Within the UAV industry, MALE and HALE vehicles work in one of the most demanding environments in terms of temperature and altitude, for this reason it is of vital importance that the equipment on board meets the necessary specifications to ensure that the operation is performed according to the required reliability and safety standards.
Before continuing, it is important to describe the main characteristics of these two types of UAVs:
- MALE refers to an unmanned aerial vehicle for Medium Altitude and Long Endurance, for its acronym. With flight altitudes between 10,000 and 30,000 feet, the typical flight endurance is around 24 to 48 hours. MALEs are horizontal take-off and landing vehicles, usually with a maximum take-off weight (MTOW) between 450 and 4,500 kg and payloads from 100 to 500 kg.
- HALE is the designation used for vehicles designed for High-Altitude and Long Endurance flights. These are sophisticated, high-performance aircraft, typically flying above 50,000-60,000 feet, with a range of over 24 hours. Usually, maximum take-off weight is above 2,500 kg and take-off and landing is horizontal.
Ice formation on these vehicles represents a serious problem if not handled properly. The generation of ice on the aerodynamic surfaces causes an increase in air resistance, as well as a loss in lift.

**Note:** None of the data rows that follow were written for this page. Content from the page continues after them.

(** * Automatic run re-execution: eligibility filter, strategy selector,
      retry submitter and orchestrator

    Shallow embedding of
    [python_modules/dagster/dagster/_daemon/auto_run_reexecution/auto_run_reexecution.py].

    Conventions of the embedding.
    - Python integers are [Z]; strings are [string].
    - The interpreter's [int] on strings is a parameter of the development:
      every theorem holds whatever strings it accepts.  [PyInt.int], its
      reading on ASCII text, is used on the sample data only.
    - A run's tags ([Mapping[str, str]]) are a [gmap string string].
    - The [DagsterInstance] is shared mutable state in the source.  Here it
      is threaded through a state-and-exception monad [M]: the state holds
      the persisted run groups, read by [get_run_group], and the
      chronological log of the calls made on the instance.
    - Collaborators whose code is not part of this module (workspace,
      code location, repository, run storage) are records of functions, so
      that every theorem holds for any behaviour they may have, including
      raising.  [report_engine_event] and [create_request_context] are the
      two collaborator calls modelled as never raising.
    - Exceptions are instances of Python's [Exception]. *)

From Stdlib Require Import ZArith Ascii String List Bool Lia.
From stdpp Require Import base option gmap strings list pretty.

Open Scope string_scope.
Open Scope list_scope.
Open Scope Z_scope.

(** ** A reading of [int(str)]

    The functions below take the interpreter's [int] on strings as a
    parameter; [PyInt.int] is the reading used on the sample data: decimal
    literals in ASCII, under the interpreter's default settings. *)

Module PyInt.

(** Characters skipped around the literal: tab, line feed, vertical tab,
    form feed, carriage return and space. *)
Definition is_space (c : ascii) : bool :=
  let n := N_of_ascii c in
  (((9 <=? n) && (n <=? 13)) || (n =? 32))%N.

Definition digit_value (c : ascii) : option Z :=
  let n := N_of_ascii c in
  if ((48 <=? n) && (n <=? 57))%N then Some (Z.of_N n - 48) else None.

Definition is_underscore (c : ascii) : bool := (N_of_ascii c =? 95)%N.

Fixpoint lstrip (cs : list ascii) : list ascii :=
  match cs with
  | c :: cs' => if is_space c then lstrip cs' else cs
  | [] => []
  end.

Definition strip (cs : list ascii) : list ascii :=
  rev (lstrip (rev (lstrip cs))).

(** Decimal digits, with single underscores allowed between digits. *)
Fixpoint digits (cs : list ascii) (acc : Z) (after_digit : bool) : option Z :=
  match cs with
  | [] => if after_digit then Some acc else None
  | c :: cs' =>
      match digit_value c with
      | Some d => digits cs' (10 * acc + d) true
      | None =>
          if is_underscore c && after_digit then digits cs' acc false
          else None
      end
  end.

(** The interpreter's default limit on the number of digits of a literal. *)
Definition max_str_digits : nat := 4300.

Definition count_digits (cs : list ascii) : nat :=
  length (List.filter (fun c => bool_decide (is_Some (digit_value c))) cs).

Definition limited_digits (cs : list ascii) : option Z :=
  if (max_str_digits <? count_digits cs)%nat then None else digits cs 0 false.

(** [int(s)]: [None] stands for [ValueError]. *)
Definition int (s : string) : option Z :=
  match strip (list_ascii_of_string s) with
  | "+"%char :: cs => limited_digits cs
  | "-"%char :: cs => Z.opp <$> limited_digits cs
  | cs => limited_digits cs
  end.

End PyInt.

(** [str(n)] for an integer. *)
Definition str (n : Z) : string := pretty n.

(** ** Data model *)

(** Modelled from the spec: the enumeration [DagsterRunStatus] is declared
    in [dagster._core.storage.dagster_run], which is not part of this module;
    the spec names [FAILURE] and leaves the other statuses open. *)
Inductive DagsterRunStatus :=
| FAILURE
| OTHER_STATUS (status_name : string).

Record CodeLocationOrigin := { location_name : string }.

Record RemoteRepositoryOrigin := {
  code_location_origin : CodeLocationOrigin;
  repository_name : string
}.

This effect will increase stall speed. Likewise, in propeller-driven aircraft, it results in a loss of propeller efficiency, reducing thrust. It should not be overlooked that hazardous ice weighs 90% water, so it builds up quickly against the payload. When collected on control surfaces, ice will affect them by reducing their effectiveness, reducing the ability to control the drone.
In-flight icing detection is critical to ensure safe MALE and HALE flights. This requires having the right sensors installed in strategic areas of the drone and configuring the necessary mitigations to ensure safe flight in the event of ice molecules appearing on exposed optical surfaces. This is why the combination of Optical Sensors’ ice sensors with Veronte 4x Autopilot form the perfect combo to ensure safe operation in the harshest environments.
The ice sensors from Optical Sensors detect, among other things, ice formations on an exposed surface in a freezing environment and can be either clear ice or flake ice, depending on the atmospheric variables. For this purpose, Ice Meister sensors monitor the characteristics of any substance deposited on the sensor.
Embention develops its Veronte Autopilot 4x following the most demanding design standards in the aeronautical industry (DO-178C, DO-254…). It also incorporates unique functionalities to guarantee the perfect symbiosis with Optical Sensors’ ice sensors, such as customization of mitigations in case of ice detection, definition of degraded flight phases, in-flight change of operation envelopes, energy control algorithms, etc.
It should be noted that the operation of MALE and HALE systems is carried out in very complex environments where there is no option for failure. That is why Veronte Autopilot 4x used in combination with Ice Meister sensors can guarantee the reliability levels required for critical operations.
About Veronte Autopilot 4x: The redundant autopilot Veronte Autopilot 4x has been successfully installed on a wide range of tactical, MALE and HALE UAVs. This redundant control system includes advanced tools for these scenarios, such as fly-by-camera or communications silence. Veronte’s automation module allows to customize the drone’s behavior in case of system failure or operational risk (low fuel, loss of link, loss of GNSS, obstacle detection, etc.).
About Optical Sensors: Its ultra-sensitive ice sensors use optical technology to detect both water and ice. These sensors have been successfully tested by NASA and are installed on a wide range of aircraft. It alerts the pilot and autonomous control systems to the presence of ice, allowing appropriate action to be taken for ensuring a safe operation.